*Try it:* Give again, word for word, every line below from the one that has "assert (port_get (port_reset (co_wb_commit_port" through the one that has "split; [split; [split;", both included, and no others.

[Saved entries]
Start of Block

Lemma core_reset_inv c c' : core_made c -> core_reset c = Some c' -> flow_inv c'.
Proof.
  intros [[[U1 U2 U3] S2 S3 S4 S5] Hok M1 M2 M3 M4] (V & R & B)%core_reset_flow.
  unfold flow_view in V. injection V as V1 V2 V3 V4 V5 V6 V7 V8.
  destruct (flushed_fifos (is_unit_fifo (co_issue c)) U1 U2) as [F1 F2]. destruct (fifo_flush_ok _ S5) as [Q1 Q2].
  assert (units_ok (co_issue c')) as Uok by (rewrite V2; split; [exact F1|exact F2|by intros []]).
  assert (rob_entries (rob_reset (cm_rob (co_commit c))) = []) as He by exact (proj2 (fifo_flush_ok _ Hok)).
  assert (port_get (port_reset (co_rename_readreg_port c)) = rename_readreg_pack_zero) as Pr by exact M1.
  assert (port_get (port_reset (co_readreg_issue_port c)) = readreg_issue_pack_zero) as Pi by exact M2.
  assert (port_get (port_reset (co_wb_commit_port c)) = wb_commit_pack_zero) as Pc by exact M3.
  split; [split; [split; [done|..]|..]|..]; rewrite ?V1, ?V3, ?V5, ?V6, ?V7, ?V8, ?R, ?B, ?Pr, ?Pi, ?length_map; try done.
  - intros u. rewrite <- S2. destruct u; cbn; by rewrite length_map.
  - by rewrite V2.
  - split; [done|rewrite V2..]; try done. change (Forall item_flow (fifo_items (fifo_flush (iq_fifo (is_issue_q (co_issue c)))))). by rewrite fifo_items_flush.
  - split; [done|]. by repeat (constructor; [done|]).
  - by apply (fifo_flush_ok _ Hok).
  - unfold flow. rewrite V7, B, He. unfold flight, flight_front. rewrite flight_units_eq, V1, V3, V4, V6, R, Pr, Pi, Pc, V2.
    assert (held (map (fun h => (false, h.2)) (co_lsu_hold c)) = []) as -> by (clear; induction (co_lsu_hold c); done).
    rewrite zero_tags; [|unfold all_zero; by rewrite unit_all_fmap, Forall_fmap].
    change (queued _) with (tags (unit_all (unit_map (map fifo_flush) (is_unit_fifo (co_issue c))) ≫= fifo_items)). rewrite (flushed_items _ U2).
    change (fifo_items (iq_fifo (is_issue_q _))) with (fifo_items (fifo_flush (iq_fifo (is_issue_q (co_issue c))))). by rewrite fifo_items_flush.
Qed.

Lemma core_run_inv mem mem_ids junk ras_full n c c' : flow_inv c -> core_run mem mem_ids junk ras_full n c = Some c' -> flow_inv c'.
Proof.
  revert c. induction n as [|n IH]; intros c I E; cbn [core_run] in E; [by injection E as <-|].
  apply bind_Some in E as (c1 & E1 & E). by apply (IH c1); [apply (core_cycle_flow mem mem_ids junk ras_full c)|].
Qed.

(** The entry a packet belongs to. *)
Definition tag_id (t : tag) : Z := t.1.1.1.

Lemma flow_ids c : rob_ok (cm_rob (co_commit c)) -> flow c -> NoDup (tag_id <$> flight c).
Proof.
  intros Hok. unfold flow. destruct (cm_cur_state (co_commit c)); [|intros ->; constructor..]. intros ->.
  rewrite <- list_fmap_compose. apply (sublist_NoDup _ (fst <$> rob_entries (cm_rob (co_commit c)))); [by apply fifo_entries_nodup|].
  change (tag_id ∘ entry_tag) with (@fst Z rob_item_t). apply fmap_sublist, sublist_filter.
Qed.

End of Block

*Task output:*
  assert (port_get (port_reset (co_wb_commit_port c)) = wb_commit_pack_zero) as Pc by exact M3.
  split; [split; [split; [done|..]|..]|..]; rewrite ?V1, ?V3, ?V5, ?V6, ?V7, ?V8, ?R, ?B, ?Pr, ?Pi, ?length_map; try done.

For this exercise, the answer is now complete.